Implementation of electronic health records (EHRs) is occurring at an increasing rate across the country. A key component of EHRs is computerized provider documentation (CPD). Narrative notes are at the heart of the medical record, providing the patient’s story, the clinicians’ perspective and the big picture view of the current clinical situation and plan of care. The clinical narrative supports a shared situation model of the patient for team members and regulatory agencies use the narrative to determine compliance. Clinical texts are also a rich source of information that can be exracted using Natural Language Processing (NLP) techniques as well as other automated processes. Understanding the factors associated with document quality may be key to understanding why and what care has been provided, the medical decision-making process, and clinical communication. These factors also have potential impact for information extraction and classification tasks done through either manual review or automated tools. The purpose of this paper is to report an exploratory analysis of the association between some of the structural and informational characteristics of computerized documentation and ratings of document quality.

Document Quality

Prior work assessing document quality has identified several key components to the cognitive dimensions of document quality. One analysis of provider interviews identified five factors influencing satisfaction with clinical documentation work: Availability, Time Efficiency, Expressivity, Structure and Quality1. Another study identified four document dimensions associated with the perception of quality: Well-formed, Comprehensible, Accurate and Compact2. In addition, Hammond et al3 developed and validated an instrument based on the results of focus groups in the VA and found two higher order factors (readability and informativeness) with five distinct themes: 1) communication and coordination, 2) control and forced functions, 3) information availability and reasoning support; 4) workflow alteration and disruption and 5) confidence and trust.

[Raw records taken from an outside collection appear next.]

(** ** Errors *)

(** What an operation or a step fails with, by the type of the error the code gives it;
    [RfFuel] is the model's own. *)
Inductive fault :=
| RfTripped (t : DefinitionTripped)
| RfMismatch (m : AdmissionMismatch)
| RfHeld (run : string)
| RfStopped
| RfIdentity (identity : string)
| RfMissing (m : MissingFunction)
| RfInvalid (e : string)
| RfUnavailable (uri e : string)
| RfUnknown (e : string)
| RfRefused (e : WorkflowError)
| RfOther (e : string)
| RfFuel.
(** [Display for AdmissionMismatch], and of the others. *)
Definition mismatch_display (m : AdmissionMismatch) : string :=
  "run " +:+ am_id m +:+ " was already admitted with another " +:+
  match am_field m with
  | FieldName => "definition"
  | FieldVersion => "version"
  | FieldHost => "host data"
  | FieldLink => "parent link"
  end.
Definition fault_text (f : fault) : string :=
  match f with
  | RfTripped t => tripped_display t
  | RfMismatch m => mismatch_display m
  | RfHeld run => "run " +:+ run +:+ " is held by an operator"
  | RfStopped => "runtime emergency stop is set"
  | RfIdentity identity => "event " +:+ identity +:+ " was already accepted with another payload"
  | RfMissing m => missing_display m
  | RfUnavailable uri e => "schema " +:+ uri +:+ ": " +:+ e
  | RfRefused e => Error.display e
  | RfInvalid e | RfUnknown e | RfOther e => e
  | RfFuel => ""
  end.
(** [refusal]: why this host refuses a run, as a trigger records it. *)
Definition refusal_of (f : fault) : option WorkflowError :=
  match f with
  | RfMissing m => Some (missing_error m)
  | RfInvalid e => Some (Error.validation e)
  | _ => None
  end.
(** [ChildRefusal], [ChildError]. *)
Inductive ChildRefusal :=
| CrUnavailable
| CrHostData (bytes : Z)
| CrDepth (e : WorkflowError)
| CrTripped (t : DefinitionTripped)
| CrMismatch (m : AdmissionMismatch)
| CrInadmissible (f : fault).
Inductive ChildError := CeRefused (r : ChildRefusal) | CeInterrupted (f : fault).
(** [child_error]. *)
Definition child_error (f : fault) : ChildError :=
  match f with
  | RfTripped t => CeRefused (CrTripped t)
  | RfMismatch m => CeRefused (CrMismatch m)
  | RfMissing _ | RfInvalid _ | RfUnknown _ => CeRefused (CrInadmissible f)
  | _ => CeInterrupted f
  end.
(** [Display for ChildError], [From<ChildError> for FunctionError]. *)
Definition host_data_display (bytes : Z) : string :=
  "host data of " +:+ pretty bytes +:+ " bytes exceeds " +:+ pretty MAX_HOST_BYTES +:+ " bytes".
Definition child_error_text (e : ChildError) : string :=
  match e with
  | CeRefused CrUnavailable => "this call cannot start child runs (a process run or a mocked call)"
  | CeRefused (CrHostData bytes) => host_data_display bytes
  | CeRefused (CrDepth e) => Error.display e
  | CeRefused (CrTripped t) => tripped_display t
  | CeRefused (CrMismatch m) => mismatch_display m
  | CeRefused (CrInadmissible f) | CeInterrupted f => fault_text f
  end.
Definition child_error_answer (e : ChildError) : WorkflowError :=
  match e with
  | CeRefused _ => Error.not_executed (child_error_text e)
  | CeInterrupted _ => Error.interrupted (child_error_text e)
  end.
(** [reserved_child_error]. *)
Definition reserved_child_error (f : fault) : fault :=
  match child_error f with
  | CeRefused (CrTripped t) => RfRefused (tripped_error t)
  | CeRefused reason => RfRefused (Error.not_executed (child_error_text (CeRefused reason)))
  | CeInterrupted f => f
  end.
(** [mismatch]. *)
Definition mismatch (m : AdmissionMismatch) : fault := RfRefused (Error.not_executed (mismatch_display m)).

None of these prior works has linked the overarching dimensions of quality to specific structural aspects of notes. This study explores those issues using the 2010 i2b2/VA Challenge4 documents and a validated scale for assessing quality.

Objectives

A central premise of this study is that document quality impacts the usefulness of clinical narratives and is driven by structural factors such as templated data entry fields, use of headings, the presence of inserted objects, and use of de-identification methods such as replacement of Protective Health Information (PHI) with a tag, or realistic surrogate.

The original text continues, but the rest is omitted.